A year on from the July/August 2024 protests, Bangladesh authorities should take the appropriate steps to immediately release anyone currently detained in a murder or attempted murder case relating to killings or injuries in July/August, unless the police have at least one of these pieces of evidence:
(a) a picture or video of that person present at the location of the shooting; or
(b) mobile phone records that locate that person present at the scene of the shooting; or
(c) emails, or text messages that show that person is in some way connected to that shooting; or
(d) audio recordings or phone records that link that person to the shooting; or
(e) social media that links that person to the shooting;
(f) credible evidence that the person was present at a meeting or involved in a conversation where decisions involving the planning, inciting or facilitating the shooting took place; or
(g) Other credible evidence that the person was involved in the hierarchy of decision making in relation to the shooting.
Unless the police actually have evidence of at least one of these things, then the person should in the immediate short term be given bail, and subsequently, be discharged from the case.
And the police should not – in order to prevent the those currently detained from being released – arrest any of these accused in any new cases, unless there is substantive evidence to link them to it. They should not be arrested simply because they are named in a First Information Report.

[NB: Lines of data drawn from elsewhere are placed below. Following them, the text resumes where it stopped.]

(** Table agent_clients, migration 0009. *)
Definition agent_client_checks (x : agent_client) (d : db) : list (bool * exn) := [
  (text_ok (ac_name x) && text_ok (ac_client_id x) && text_ok (ac_secret_hash x)
   && forallb text_ok (ac_allowed_scopes x), DataError "invalid byte sequence");
  (zlen (ac_name x) <=? 200, DataError "value too long");
  (zlen (ac_client_id x) <=? 64, DataError "value too long");
  (zlen (ac_secret_hash x) <=? 200, DataError "value too long");
  (fk_org (ac_organization_id x) d,
   IntegrityError "fk_agent_clients_organization_id_organizations");
  (fk_user (ac_service_user_id x) d, IntegrityError "fk_agent_clients_service_user_id_users");
  (fk_user (ac_created_by_user_id x) d, IntegrityError "fk_agent_clients_created_by_user_id_users")].

(** Table agent_runs, migration 0011; the status is one of its enumeration. *)
Definition tool_record_ok (r : ToolRecord) : bool :=
  text_ok (tr_tool r) && text_opt_ok (tr_error r)
  && forallb (λ kv, text_ok kv.1 && text_ok kv.2) (tr_arguments r).

Definition agent_run_checks (x : agent_run) (d : db) : list (bool * exn) := [
  (text_ok (ar_agent x) && text_ok (ar_question x) && text_opt_ok (ar_answer x)
   && text_ok (ar_prompt_version x) && text_ok (ar_model x) && text_opt_ok (ar_error x),
   DataError "invalid byte sequence");
  (forallb text_ok (ar_cited_ids x) && forallb text_ok (ar_rejected_ids x)
   && forallb tool_record_ok (ar_tool_calls x), DataError "unsupported Unicode escape sequence");
  ((zlen (ar_agent x) <=? 64) && (zlen (ar_question x) <=? 1000)
   && (zlen (ar_prompt_version x) <=? 64) && (zlen (ar_model x) <=? 100)
   && match ar_error x with Some e => zlen e <=? 100 | None => true end, DataError "value too long");
  ((ar_steps x <=? INT_MAX) && (ar_input_tokens x <=? INT_MAX) && (ar_output_tokens x <=? INT_MAX),
   DataError "integer out of range");
  ((0 <=? ar_steps x) && (0 <=? ar_input_tokens x) && (0 <=? ar_output_tokens x),
   IntegrityError "ck_agent_runs_counters_non_negative");
  (fk_org (ar_organization_id x) d, IntegrityError "fk_agent_runs_organization_id_organizations");
  (fk_user (ar_requested_by_user_id x) d, IntegrityError "fk_agent_runs_requested_by_user_id_users")].

(** Table event_outbox, migration 0010. *)
Definition outbox_event_checks (x : outbox_event) (d : db) : list (bool * exn) := [
  (fk_org (eo_organization_id x) d, IntegrityError "fk_event_outbox_organization_id_organizations")].

(** Table graph_outbox, migration 0008. *)
Definition graph_item_checks (x : graph_item) (d : db) : list (bool * exn) := [
  (fk_org (go_organization_id x) d, IntegrityError "fk_graph_outbox_organization_id_organizations")].

Definition uq (b : bool) (name : string) : bool * exn := (negb b, IntegrityError name).

Definition user_pair (a b : user) : list (bool * exn) :=
  [uq (u_id a =? u_id b) "pk_users";
                   uq (bool_decide (u_email a = u_email b)) "uq_users_email"].

Definition organization_pair (a b : organization) : list (bool * exn) :=
  [uq (o_id a =? o_id b) "pk_organizations";
                           uq (bool_decide (o_slug a = o_slug b)) "uq_organizations_slug"].

Definition membership_pair (a b : membership) : list (bool * exn) := [
    uq (m_id a =? m_id b) "pk_organization_memberships";
    uq ((m_organization_id a =? m_organization_id b) && (m_user_id a =? m_user_id b))
       "uq_organization_memberships_organization_id_user_id"].

Definition entity_pair (a b : entity) : list (bool * exn) := [
    uq (e_id a =? e_id b) "pk_entities";
    uq ((e_organization_id a =? e_organization_id b)
        && bool_decide (e_entity_type a = e_entity_type b)
        && bool_decide (e_external_id a = e_external_id b))
       "uq_entities_organization_id_entity_type_external_id"].

Definition fact_source_pair (a b : fact_source) : list (bool * exn) := [
    uq (s_id a =? s_id b) "pk_fact_sources";
    uq ((s_organization_id a =? s_organization_id b) && bool_decide (s_name a = s_name b))
       "uq_fact_sources_organization_id_name"].

Definition fact_pair (a b : fact) : list (bool * exn) := [
    uq (f_id a =? f_id b) "pk_facts";
    uq ((f_organization_id a =? f_organization_id b) && (f_entity_id a =? f_entity_id b)
        && bool_decide (f_property a = f_property b))
       "uq_facts_organization_id_entity_id_property"].

Definition evidence_pair (a b : evidence) : list (bool * exn) := [
    uq (ev_id a =? ev_id b) "pk_evidence";
    uq ((ev_organization_id a =? ev_organization_id b) && (ev_source_id a =? ev_source_id b)
        && bool_decide (ev_content_sha256 a = ev_content_sha256 b))
       "uq_evidence_organization_id_source_id_content_sha256"].

Definition evidence_link_pair (a b : evidence_link) : list (bool * exn) := [
    uq ((l_fact_version_id a =? l_fact_version_id b) && (l_evidence_id a =? l_evidence_id b))
       "pk_fact_version_evidence"].

Definition context_snapshot_pair (a b : context_snapshot) : list (bool * exn) :=
  [uq (cs_id a =? cs_id b) "pk_context_snapshots"].

Definition snapshot_fact_pair (a b : snapshot_fact) : list (bool * exn) := [
    uq ((sf_snapshot_id a =? sf_snapshot_id b) && (sf_fact_version_id a =? sf_fact_version_id b))
       "pk_context_snapshot_facts";
    uq ((sf_snapshot_id a =? sf_snapshot_id b) && (sf_position a =? sf_position b))
       "uq_context_snapshot_facts_snapshot_id_position"].

Definition decision_pair (a b : decision) : list (bool * exn) :=
  [uq (d_id a =? d_id b) "pk_decisions"].

Definition decision_fact_pair (a b : decision_fact) : list (bool * exn) := [
    uq ((df_decision_id a =? df_decision_id b) && (df_fact_version_id a =? df_fact_version_id b))
       "pk_decision_facts"].

Definition contradiction_pair (a b : contradiction) : list (bool * exn) := [
    uq (c_id a =? c_id b) "pk_contradictions";
    uq ((c_organization_id a =? c_organization_id b)
        && (c_left_version_id a =? c_left_version_id b)
        && (c_right_version_id a =? c_right_version_id b)) "uq_contradictions_version_pair"].

Definition fact_revocation_pair (a b : fact_revocation) : list (bool * exn) := [
    uq (r_id a =? r_id b) "pk_fact_revocations";
    uq ((r_organization_id a =? r_organization_id b)
        && (r_fact_version_id a =? r_fact_version_id b))
       "uq_fact_revocations_organization_id_fact_version_id"].

Definition revocation_impact_pair (a b : revocation_impact) : list (bool * exn) := [
    uq ((ri_revocation_id a =? ri_revocation_id b) && (ri_decision_id a =? ri_decision_id b))
       "pk_revocation_impacts"].

Definition embedding_row_pair (a b : embedding_row) : list (bool * exn) := [
    uq ((em_fact_version_id a =? em_fact_version_id b) && bool_decide (em_model a = em_model b))
       "pk_fact_embeddings"].

Definition embedding_job_pair (a b : embedding_job) : list (bool * exn) := [
    uq (ej_id a =? ej_id b) "pk_embedding_jobs";
    uq ((ej_fact_version_id a =? ej_fact_version_id b) && bool_decide (ej_model a = ej_model b))
       "uq_embedding_jobs_fact_version_id_model"].

Definition processed_event_pair (a b : processed_event) : list (bool * exn) := [
    uq (bool_decide (pe_consumer a = pe_consumer b) && (pe_event_id a =? pe_event_id b))
       "pk_processed_events"].

Definition activity_day_pair (a b : activity_day) : list (bool * exn) := [
    uq ((ad_organization_id a =? ad_organization_id b) && (ad_day a =? ad_day b))
       "pk_organization_activity_daily"].

Definition agent_client_pair (a b : agent_client) : list (bool * exn) := [
    uq (ac_id a =? ac_id b) "pk_agent_clients";
    uq (bool_decide (ac_client_id a = ac_client_id b)) "uq_agent_clients_client_id";
    uq (ac_service_user_id a =? ac_service_user_id b) "uq_agent_clients_service_user_id";
    uq ((ac_organization_id a =? ac_organization_id b) && bool_decide (ac_name a = ac_name b))
       "uq_agent_clients_organization_id_name"].

Definition agent_run_pair (a b : agent_run) : list (bool * exn) := [uq (ar_id a =? ar_id b) "pk_agent_runs"].

Definition outbox_event_pair (a b : outbox_event) : list (bool * exn) :=
  [uq (eo_id a =? eo_id b) "pk_event_outbox";
                         uq (eo_event_id a =? eo_event_id b) "uq_event_outbox_event_id"].

Definition graph_item_pair (a b : graph_item) : list (bool * exn) :=
  [uq (go_id a =? go_id b) "pk_graph_outbox"].

(** Checks of one row of a table against the rest of the database. *)
Definition row_checks (t : table) : row t → db → list (bool * exn) :=
  match t with
  | Users => user_checks
  | Organizations => organization_checks
  | Memberships => membership_checks
  | Entities => entity_checks
  | FactSources => fact_source_checks
  | Facts => fact_checks
  | FactVersions => fact_version_checks
  | Evidence => evidence_checks
  | EvidenceLinks => evidence_link_checks
  | ContextSnapshots => context_snapshot_checks
  | SnapshotFacts => snapshot_fact_checks
  | Decisions => decision_checks
  | DecisionFacts => decision_fact_checks
  | Contradictions => contradiction_checks
  | FactRevocations => fact_revocation_checks
  | RevocationImpacts => revocation_impact_checks
  | FactEmbeddings => embedding_row_checks
  | EmbeddingJobs => embedding_job_checks
  | ProcessedEvents => processed_event_checks
  | ActivityDaily => activity_day_checks
  | AgentClients => agent_client_checks
  | AgentRuns => agent_run_checks
  | EventOutbox => outbox_event_checks
  | GraphOutbox => graph_item_checks
  end.

(** Uniqueness between two rows of one table (primary keys included). *)
Definition pair_checks (t : table) : row t → row t → list (bool * exn) :=
  match t with
  | Users => user_pair
  | Organizations => organization_pair
  | Memberships => membership_pair
  | Entities => entity_pair
  | FactSources => fact_source_pair
  | Facts => fact_pair
  | FactVersions => fact_version_pair
  | Evidence => evidence_pair
  | EvidenceLinks => evidence_link_pair
  | ContextSnapshots => context_snapshot_pair
  | SnapshotFacts => snapshot_fact_pair
  | Decisions => decision_pair
  | DecisionFacts => decision_fact_pair
  | Contradictions => contradiction_pair
  | FactRevocations => fact_revocation_pair
  | RevocationImpacts => revocation_impact_pair
  | FactEmbeddings => embedding_row_pair
  | EmbeddingJobs => embedding_job_pair
  | ProcessedEvents => processed_event_pair
  | ActivityDaily => activity_day_pair
  | AgentClients => agent_client_pair
  | AgentRuns => agent_run_pair
  | EventOutbox => outbox_event_pair
  | GraphOutbox => graph_item_pair
  end.

Definition compatible (t : table) (a b : row t) : result unit := checks (pair_checks t a b).

(** * Triggers *)

(** The columns of a version that may never change (trigger of migration 0003). *)
Definition same_claim (old new : fact_version) : bool :=
  (fv_id new =? fv_id old) && (fv_organization_id new =? fv_organization_id old)
  && (fv_fact_id new =? fv_fact_id old) && (fv_version new =? fv_version old)
  && bool_decide (fv_value new = fv_value old) && (fv_source_id new =? fv_source_id old)
  && (fv_valid_from new =? fv_valid_from old) && (fv_observed_at new =? fv_observed_at old)
  && (fv_recorded_at new =? fv_recorded_at old)
  && bool_decide (fv_supersedes_id new = fv_supersedes_id old)
  && (fv_authority new =? fv_authority old) && (fv_confidence new =? fv_confidence old)
  && bool_decide (fv_privacy_scope new = fv_privacy_scope old).

Definition same_end (old new : fact_version) : bool :=
  bool_decide (fv_valid_until new = fv_valid_until old)
  && bool_decide (fv_valid_until_recorded_at new = fv_valid_until_recorded_at old).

(By “Bangladesh authorities” I mean a combination of the government, the Attorney General’s Office, the police, state prosecutors, the Chief Justice and the courts.)
This is a process that can be undertaken in the course of the next few weeks, and completed in a month.
There is no question that those criminally responsible for the hundreds of killings that took place in July/August 2024 should be held accountable. But whilst that process of accountability is ongoing, there is no legal justification to continue to imprison for months on end those against whom there is no evidence to link them to the crimes alleged against them.